Last October Judge Whyte was assigned a case with the pregnant title of Sun Microsystems Inc. v. Microsoft Corp. In contrast with Justice Department fantasies about browser predation, Sun's case has a certain basic plausibility. It alleges that Microsoft abused its licenses fooling around with Sun's Java scripting language; Java is intended to work interchangeably on different operating systems, but Microsoft came up with a mutant that works better on Microsoft's Windows. While "merely" a contract case, the outcome may determine Internet language standards, and even more importantly, the rules of cross-licensing on which computer technology ultimately depends.
So putative Czar Whyte's jurisprudence is of some real consequence. As it happens, he already busily if quietly has been establishing cyberlaw, handling a succession of cases concerning the Internet and the crucial question of copyright. The cases arise from the efforts of the Church of Scientology to keep its secret but copyrighted scriptures from being put on the Internet by defected members and their newfound cyberfriends.
In 1996, the Church of Scientology sued Tom Klemesrud, the systems operator of a bulletin board, and Netcom, his Internet service provider, for copyright infringement. Both cases eventually were settled. Mr. Klemesrud agreed to pay the church $50,000 to go away, but admitted no liability. Netcom agreed to establish new protocol for handling disputes in which copyright holders claimed infringement, but were unwilling to display the originals for comparison with posted material.
Some similarly situated individuals, however, are still in Judge Whyte's court. Portions of secret Scientology texts have been popping up anonymously in many Internet discussion groups for some years, and in 1994 ex-Scientologist Dennis Erlich attached his name to one of the postings and promptly was sued by his former brethren for copyright infringement and misappropriating trade secrets. Eighteen months later, Grady Ward, a virulent critic of the church, also was sued in connection with the posted texts. Both suits are pending in Judge Whyte's court.

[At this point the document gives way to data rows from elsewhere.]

(** A directory that vanished between [lstat] and the listing (ENOENT) ends
    the copy with [OSError]. *)
Lemma unlistable_directory_witness :
  let w := mk_world (fun _ => Some (mk_stat 0x41ED 4096 0 10)) (fun _ => inl ENOENT)
             (fun _ => "") (fun _ => inl ENOENT) (fun _ => true) (fun _ _ => false) id id
             (fun path _ => path) (fun _ => []) (fun _ _ => false) (fun _ _ c => inr (c, 0))
             (fun _ _ => []) (fun _ => false) (fun _ _ => mk_result 0 "")
             255 "/var/tmp/sos-archive" (fun _ => false) in
  let p := Examples.new_plugin "filesys" "/" Examples.null_predicate in
  exists evs,
    grows p (after_events evs p) [] [] /\
    _do_copy_path 1 w "/run/user" None p = Raised (OSError ENOENT) (after_events evs p).
Proof.
  cbn zeta.
  apply (unlistable_directory 1 _ "/run/user" None
           (Examples.new_plugin "filesys" "/" Examples.null_predicate)
           (mk_stat 0x41ED 4096 0 10) ENOENT); reflexivity.
Defined.

(** ** Collection without a size limit *)

(** With no limit in force the loop queues every file it keeps and never
    reports the limit as reached. *)
Lemma scan_files_unlimited (w : World) (sizelimit : option Z) (files : list string)
  (cur : Z) (last : option string) (p : Plugin) :
  num_truthy sizelimit = false ->
  Forall (fun x => x <> "") files ->
  exists p' last',
    scan_files w sizelimit files cur last p = Returned (false, last') p' /\
    same_but_queue p p' /\
    copy_paths p' = copy_paths p ∪ list_to_set (kept p files).
Proof.
  intros Hlim Hne. revert cur last p.
  induction Hne as [|x files Hx Hne IH]; intros cur last p.
  - exists p, last. split; [reflexivity |]. split; [now destruct p |].
    cbn. now rewrite union_empty_r_L.
  - cbn [scan_files]. unfold bind at 1, gets at 1, id.
    destruct (is_forbidden_total p x Hx) as [b Hb]. rewrite Hb.
    unfold bind at 1, lift, ret at 1.
    assert (is_kept p x = negb b) as Hk by (unfold is_kept; rewrite Hb; now destruct b).
    destruct b.
    + unfold bind at 1, _log_debug, log, modify.
      destruct (IH cur (Some x) (after_events [Log DEBUG "skipping forbidden path '%s'"
                                                   [A_str x]] p))
        as (p' & last' & Hrun & Hsame & Hpaths).
      exists p', last'. split; [exact Hrun |]. split.
      * unfold same_but_queue in *. rewrite Hsame at 1. reflexivity.
      * rewrite Hpaths. unfold kept. cbn [List.filter]. rewrite Hk. reflexivity.
    + unfold bind at 1, call, modify. unfold bind at 1.
      assert (exists c q evs,
                 (match os_stat w x with
                  | inr st => ret (cur + st_size st)
                  | inl _ => _log_info "failed to stat '%s'" [A_str x] ;;; ret cur
                  end) (after_events [Call "os.stat" x] p)
                 = Returned c q /\ q = after_events evs p)
        as (c & q & evs & -> & ->).
      { destruct (os_stat w x).
        - eexists _, _, _. split; [unfold bind, _log_info, log, modify, ret; reflexivity |].
          now rewrite after_events_app.
        - eexists _, _, _. split; reflexivity. }
      rewrite Hlim. cbn [andb]. unfold bind at 1, _add_copy_paths, modify.
      destruct (IH c (Some x)
                   (with_copy_paths (fun s => s ∪ list_to_set [x]) (after_events evs p)))
        as (p' & last' & Hrun & Hsame & Hpaths).
      exists p', last'. split; [exact Hrun |]. split.
      * unfold same_but_queue in *. rewrite Hsame at 1. reflexivity.
      * rewrite Hpaths. unfold kept. cbn [List.filter]. rewrite Hk. cbn [negb].
        change (copy_paths p ∪ list_to_set [x] ∪ list_to_set (List.filter (is_kept p) files)
                = copy_paths p ∪ list_to_set (x :: List.filter (is_kept p) files)).
        cbn [list_to_set foldr]. now rewrite union_empty_r_L, <- (assoc_L (∪)).
Qed.

Lemma kept_perm_set (p : Plugin) (l l' : list string) :
  l ≡ₚ l' ->
  (list_to_set (kept p l) : gset string) = list_to_set (kept p l').
Proof.
  intros Hperm. apply set_eq. intros x. unfold kept.
  rewrite !elem_of_list_to_set, !list_elem_of_In, !filter_In, <- !list_elem_of_In.
  now rewrite Hperm.
Qed.

(** X13.  With the all-logs option set, or with a size limit of zero (given
    by the caller, or from the log-size option when the caller gives none),
    [add_copy_spec] applies no limit at all: every file of the glob that is
    not forbidden is queued in [copy_paths], whatever the sizes, and nothing
    is tailed or linked. *)
Theorem no_limit_queues_every_file (w : World) (p : Plugin) (spec joined : string)
  (sizelimit : option Z) (tailit : bool) (pred : option SoSPredicate) :
  test_predicate w p false pred = true ->
  get_option_all_logs p = true \/ sizelimit = Some 0 \/
    (sizelimit = None /\ get_option_log_size p = 0) ->
  spec <> "" ->
  sysroot_joined p spec = inr joined ->
  Forall (fun f => f <> "") (glob_glob w joined) ->
  exists p',
    add_copy_spec w (Spec spec) sizelimit tailit pred p = Returned None p' /\
    copy_paths p' = copy_paths p ∪ list_to_set (kept p (glob_glob w joined)) /\
    copy_strings p' = copy_strings p /\
    archive p' = archive p /\
    copied_files p' = copied_files p.
Proof.
  intros Hpred Hno Hspec Hj Hne.
  assert (num_truthy (effective_sizelimit p sizelimit) = false) as Hlim.
  { unfold effective_sizelimit.
    destruct Hno as [-> | [-> | [-> ->]]]; [now destruct sizelimit | |];
      now destruct (get_option_all_logs p). }
  unfold add_copy_spec. unfold bind at 1, gets at 1, id. rewrite Hpred.
  cbn [negb copyspecs_truthy copyspecs_list copyspec_loop].
  destruct spec as [|c spec']; [contradiction |]. cbn [PyStr.truthy negb].
  unfold bind at 1, add_one_copyspec. unfold bind at 1, gets at 1, id. rewrite Hj.
  unfold bind at 1, lift, ret at 1. unfold bind at 1, call at 1, modify.
  destruct (List.length (glob_glob w joined) =? 0)%nat eqn:Hlen.
  { apply Nat.eqb_eq, length_zero_iff_nil in Hlen. rewrite Hlen.
    unfold bind, ret. eexists. split; [reflexivity |].
    cbn. rewrite union_empty_r_L. auto. }
  unfold bind at 1. rewrite for_each_calls, after_events_app. unfold bind at 1.
  set (q0 := after_events ([Call "glob.glob" joined] ++
                           map (Call "os.path.getmtime") (glob_glob w joined)) p).
  destruct (scan_files_unlimited w (effective_sizelimit p sizelimit)
              (sort_newest_first (getmtime w) (glob_glob w joined)) 0 None q0 Hlim)
    as (p2 & last' & -> & Hsame & Hpaths).
  { now rewrite sort_newest_first_perm. }
  destruct (same_but_queue_fields w q0 p2 Hsame) as (Harch & Hstr & Hcop & _).
  unfold bind, ret. exists p2. split; [reflexivity |].
  split; [| auto].
  rewrite Hpaths. change (copy_paths q0) with (copy_paths p). f_equal.
  change (kept q0) with (kept p). apply kept_perm_set, sort_newest_first_perm.
Qed.

(** Three 10 MB logs under a 25 MB limit: with all-logs set, all three are
    queued. *)
Lemma no_limit_queues_every_file_witness :
  let p := mk_plugin "logs" "/" "sos_commands" (mk_opts "auto" false 25 true)
                     (Some Examples.null_predicate) None false [] [] [] ∅ [] [] [] [] in
  exists p',
    add_copy_spec Examples.logs_world (Spec "/var/log/app.log*") None true None p
      = Returned None p' /\
    copy_paths p' =
      copy_paths p ∪ list_to_set (kept p ["/var/log/app.log"; "/var/log/app.log.2";
                                          "/var/log/app.log.1"]) /\
    copy_strings p' = copy_strings p /\
    archive p' = archive p /\
    copied_files p' = copied_files p.
Proof.
  cbn zeta.
  apply (no_limit_queues_every_file Examples.logs_world _ "/var/log/app.log*"
           "/var/log/app.log*" None true None); try reflexivity.
  - left. reflexivity.
  - discriminate.
  - repeat constructor; discriminate.
Defined.

(** ** Strings queued as files *)

Lemma archive_lookup_last (entries : list archive_entry) (c : content) (path : string) :
  archive_lookup (entries ++ [add_string c path]) path = Some c.
Proof.
  induction entries as [|e entries IH]; cbn [app archive_lookup].
  - now rewrite String.eqb_refl.
  - now rewrite IH.
Qed.

Lemma collect_strings_loop_archives (l : list (content * string)) (p : Plugin) :
  _timeout_hit p = false ->
  exists q,
    collect_strings_loop l p = Returned tt q /\
    grows p q (map (fun e => add_string e.1 (OsPath.joinl "sos_strings" [name p; e.2])) l) [] /\
    copy_strings q = copy_strings p /\
    plugin_name q = plugin_name p.
Proof.
  revert p. induction l as [|[c f] l IH]; intros p Hp.
  - exists p. split; [reflexivity |]. unfold grows. cbn. now rewrite !app_nil_r.
  - cbn [collect_strings_loop]. unfold bind at 1, gets at 1, id. rewrite Hp.
    unfold bind at 1, _log_info, log, modify. unfold bind at 1, try_except, archive_call, modify.
    set (p1 := with_archive _ _).
    destruct (IH p1 Hp) as (q & -> & (Ht & Hs & Hf & Ha & Hc) & Hstr & Hname).
    exists q. split; [reflexivity |]. split; [| split; [exact Hstr | exact Hname]].
    unfold grows. rewrite Ht, Hs, Hf, Ha, Hc. cbn. rewrite <- app_assoc. auto.
Qed.

(** X14.  A string handed to [add_string_as_file] under a predicate that
    holds is queued, and [_collect_strings] then writes every queued string
    to the archive as [sos_strings/<plugin>/<filename>], in the order of the
    queue, the new one last, so that reading its name back gives the content
    that was handed in.  The queue is not emptied by the collection. *)
Theorem string_as_file_round_trip (w : World) (c : content) (filename : string)
  (pred : option SoSPredicate) (p : Plugin) :
  _timeout_hit p = false ->
  test_predicate w p false pred = true ->
  exists p1 q,
    add_string_as_file w c filename pred p = Returned tt p1 /\
    _collect_strings p1 = Returned tt q /\
    archive q =
      archive p ++
      map (fun e => add_string e.1 (OsPath.joinl "sos_strings" [name p; e.2]))
          (copy_strings p ++ [(c, filename)]) /\
    copy_strings q = copy_strings p ++ [(c, filename)] /\
    archive_lookup (archive q) (OsPath.joinl "sos_strings" [name p; filename]) = Some c.
Proof.
  intros Hp Hpred. unfold add_string_as_file, bind, gets, id. rewrite Hpred. cbn [negb].
  unfold modify, _log_debug, log, modify.
  set (p1 := after_events _ _).
  destruct (collect_strings_loop_archives (copy_strings p1) p1 Hp)
    as (q & Hrun & (_ & _ & _ & Ha & _) & Hstr & _).
  exists p1, q. split; [reflexivity |]. split; [exact Hrun |].
  change (copy_strings p1) with (copy_strings p ++ [(c, filename)]) in *.
  change (archive p1) with (archive p) in Ha. change (name p1) with (name p) in Ha.
  split; [exact Ha | split; [exact Hstr |]].
  rewrite Ha, map_app, app_assoc. apply archive_lookup_last.
Qed.

(** The plugin [net] queues its routing table as [routes]. *)
Lemma string_as_file_round_trip_witness :
  let p := Examples.new_plugin "net" "/" Examples.null_predicate in
  exists p1 q,
    add_string_as_file Examples.empty_world (Text "default via 10.0.0.1") "routes" None p
      = Returned tt p1 /\
    _collect_strings p1 = Returned tt q /\
    archive q = [add_string (Text "default via 10.0.0.1") "sos_strings/net/routes"] /\
    copy_strings q = [(Text "default via 10.0.0.1", "routes")] /\
    archive_lookup (archive q) "sos_strings/net/routes" = Some (Text "default via 10.0.0.1").
Proof.
  cbn zeta.
  apply (string_as_file_round_trip Examples.empty_world (Text "default via 10.0.0.1") "routes"
           None (Examples.new_plugin "net" "/" Examples.null_predicate)); reflexivity.
Defined.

In 1996, Keith Henson, an electrical engineer, found himself before Judge Whyte; he'd posted church script on the Internet in anger over the discovery that Scientologists were trying to muzzle cybercritics by erasing internet discussion groups. Mr. Henson bravely but no doubt unwisely chose to represent himself in court. Judge Whyte ruled on infringement as a matter of law, and found Mr. Henson guilty without a jury trial. The judge then convened a jury on the question of damages, and the Scientologists won $75,000, which their lawyers believe to be the largest copyright infringement statutory damage award ever recorded for a single infringement.
In addition, Mr. Henson faces a possible jail sentence for contempt of court. He also posted a transcript of his own trial that included the sacrosanct material. Mr. Henson said he did not know the computer diskette he received included the material, but Judge Whyte found him in contempt, and reserved judgment on the penalty. He has, however, enjoined the defendant from publishing a register of other web sites where Scientology scripture can already be found. Mr. Henson has finally retained counsel from an lawyer who has opposed the Scientologists in other cases, and plans to appeal the decisions.
The Scientologists are merely doing their thing, but both cyberlitigants and First Amendment vigilantes ought to take a close look at Judge Whyte's reasoning. Mr. Henson is not trying to steal the profits from Scientology scriptures; his motive is to criticize what he believes is a corrupt and dangerous organization that practices coercive mind control and engages in medical quackery, in the process bilking vulnerable individuals for thousands of dollars and endangering their health. While admitting that the documents were copyrighted, he felt his postings would be covered under as "fair comment and criticism," a long-standing provision of copyright law.
This, Judge Whyte held, didn't even require a jury to deliberate on Mr. Henson's motives. For one thing, his postings didn't include enough explicit criticism of the material, since he felt it was preposterous on its face. More basically, the judge found, the "fair use" doctrine in its application is much stronger for already published material, and of course the posted scriptures had not been published by the owners of the copyright. You can criticize the texts of a public religion, that is, but a secret religion is immune.
Judge Whyte, in short, has turned copyright law on its head. The purpose of the law is to encourage free speech, giving authors and artists comfort in knowing that others cannot misappropriate their works for their own profit. The essence of the matter before him, as anyone not blinded by a Pecksniffian literalness can see, is that the plaintiffs are using the law to muzzle their critics. In addition, the judge is in the process of morphing an already dubious tort case into a criminal matter through the contempt power--a threat to freedom of speech well recognized in the First Amendment community.
Now, we have a certain sympathy for Judge Whyte, rooted in the feeling that the internet copyright issue is too important to be fought out over secret scriptures and pro se defendants. Maybe Judge Whyte could figure out how to send all such cases across the country to Judge Sporkin. All the same, the third would-be Czar is off on no better foot than the first two--a bad omen for Sun v. Microsoft, for internet law and for free speech.